Upon closing of the business combination, D-Orbit S.A., a newly formed joint stock company (société anonyme) governed by the laws of the Grand Duchy of Luxembourg (“Holdco”), will become the parent company of both D-Orbit and Breeze Holdings and will issue ordinary shares to the stockholders of D-Orbit and Breeze Holdings. Upon closing, Holdco’s common stock is expected to trade on the Nasdaq Capital Market under the ticker symbol “DOBT.”
About D-Orbit and Its Proposed Business Combination with Breeze Holdings
D-Orbit is a market leader in the space logistics and transportation services industry with a track record of space-proven technologies and successful missions.

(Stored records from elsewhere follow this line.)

(* ===== verification/Operators.v ===== *)
(** * The operators

    Models [operators/operations/]: what each operator does to the node's state and the
    response it returns.  An operator that has others executed does so through [execute], the
    callback of [OperatorDependencies]. *)

From S2P Require Import Prelude.
From S2P Require Import Utils.
From S2P Require Import Clock.
From S2P Require Import Counters.
From S2P Require Import Avl.
From S2P Require Import MapStore.
From S2P Require Import Messages.
From S2P Require Import Codec.
From S2P Require Import Config.
From S2P Require Import Queues.
From S2P Require Import Ring.
From S2P Require Import Partitions.
From S2P Require Import Files.
From S2P Require Import Segments.
From S2P Require Import Oplog.
From S2P Require Import Cluster.
From S2P Require Import ClusterFacade.
From S2P Require Import OperatorTypes.

(** The states of a latch a waiting thread sees before its timeout, given the last one. *)
Class Waiting := wait_sees : CounterLatch.t → list CounterLatch.t.

Definition zero_clock : LamportClock.t := LamportClock.mk 0 0.

Module Operators.
Section operators.
Context `{Platform} `{Zlib} {Env : Environment} {Wt : Waiting} {W : Type} {N : Network W} {CH : ChangeHandlers W}.
(** [dependencies.operatorDispatcher]. *)
Context (execute : OperationBody.t → OperationOptions.t → stM (node W) Response.t).

Abbreviation M := (stM (node W)).
Implicit Types (operation : OperationBody.t) (options : OperationOptions.t).

Definition arg operation (i : nat) : M SimpleString.t := lift (OperationBody.getArg operation i).
Definition number_arg operation (n i : nat) : M Z := a ← arg operation i; lift (SimpleString.to n false a).
Definition double_arg operation (i : nat) : M Z := lift (OperationBody.getDoubleArgU64 operation i).
Definition getNodeId : M Z := reads (λ n, Cluster.getNodeId (cluster n)).
Definition store_exists (pid : Z) : M () :=
  reads (λ n, let! _ := MemDbStores.getByPartitionId (stores n) pid in Ret ()).
Definition respond (b : ResponseBuilder.t) : M Response.t := lift (ResponseBuilder.build b).

(** The value behind an entry ([MapEntry::toData] and [MapEntry::toCounter]). *)
Definition payload_of (pid : Z) (e : Avl.MapEntry) : M Avl.payload :=
  reads (λ n, let! m := MemDbStores.getByPartitionId (stores n) pid in deref (Map.datas m !! Avl.e_data e)).
Definition toData (pid : Z) (e : Avl.MapEntry) : M (SimpleString.t * LamportClock.t) :=
  p ← payload_of pid e;
  lift match p with Avl.DataAVLNode v t => Ret (v, t) | Avl.CounterAVLNode _ => Undef end.
Definition toCounter (pid : Z) (e : Avl.MapEntry) : M Counter.t :=
  p ← payload_of pid e;
  lift match p with Avl.CounterAVLNode c => Ret c | Avl.DataAVLNode _ _ => Undef end.

(** ** User operators *)

(** [SetOperator::getTimestamp] and [DeleteOperator::getTimestamp]. *)
Definition getTimestamp operation options : M LamportClock.t :=
  if OperationOptions.fromClient options
  then id ← getNodeId; mret (LamportClock.mk (OperationBody.timestamp operation) id)
  else mret (LamportClock.mk (OperationBody.timestamp operation) (OperationBody.nodeId operation)).

(** [SetOperator::operate]. *)
Definition set_operate operation options : M Response.t :=
  let pid := OperationOptions.partitionId options in
  _ ← store_exists pid;
  key ← arg operation 0;
  value ← arg operation 1;
  requestTimestamp ← getTimestamp operation options;
  resultSet ← on_store pid (Map.putData key value requestTimestamp (OperationOptions.updateClockStrategy options)
                              (OperationOptions.checkTimestamps options));
  respond (ResponseBuilder.timestampCounter (default 0 resultSet)
    (ResponseBuilder.isSuccessful (bool_decide (is_Some resultSet)) ErrorCode.ALREADY_REPLICATED
      ResponseBuilder.builder)).

(** [DeleteOperator::operate]. *)
Definition delete_operate operation options : M Response.t :=
  let pid := OperationOptions.partitionId options in
  _ ← store_exists pid;
  key ← arg operation 0;
  requestTimestamp ← getTimestamp operation options;
  resultRemove ← on_store pid (Map.remove key requestTimestamp (OperationOptions.updateClockStrategy options)
                                 (OperationOptions.checkTimestamps options));
  respond (ResponseBuilder.timestampCounter (default 0 resultRemove)
    (ResponseBuilder.isSuccessful (bool_decide (is_Some resultRemove)) ErrorCode.UNKNOWN_KEY
      ResponseBuilder.builder)).

(** [GetOperator::getTimestampCounter]. *)
Definition getTimestampCounter (pid : Z) (entry : option Avl.MapEntry) : M LamportClock.t :=
  match entry with
  | None => mret zero_clock
  | Some e =>
      if decide (Avl.e_type e = Avl.COUNTER)
      then c ← toCounter pid e; n ← lift (Counter.count c); mret (LamportClock.mk (u64 n) 0)
      else d ← toData pid e; mret d.2
  end.

(** [GetOperator::getValue]. *)
Definition getValue (pid : Z) (entry : option Avl.MapEntry) : M SimpleString.t :=
  match entry with
  | None => mret (SimpleString.fromString [])
  | Some e =>
      if decide (Avl.e_type e = Avl.COUNTER)
      then c ← toCounter pid e; n ← lift (Counter.count c); mret (SimpleString.fromNumber 8 n)
      else d ← toData pid e; mret d.1
  end.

Founded in 2011, before the dawn of the New Space market, D-Orbit is the first company addressing the logistics needs of the space market. ION Satellite Carrier, for example, is a space vehicle that can transport satellites in orbit and release them individually into distinct orbital slots, reducing the time from launch to operations by up to 85% and the launch costs of an entire satellite constellation by up to 40%. ION can also accommodate multiple third-party payloads like innovative technologies developed by startups, experiments from research entities, and instruments from traditional space companies requiring a test in orbit.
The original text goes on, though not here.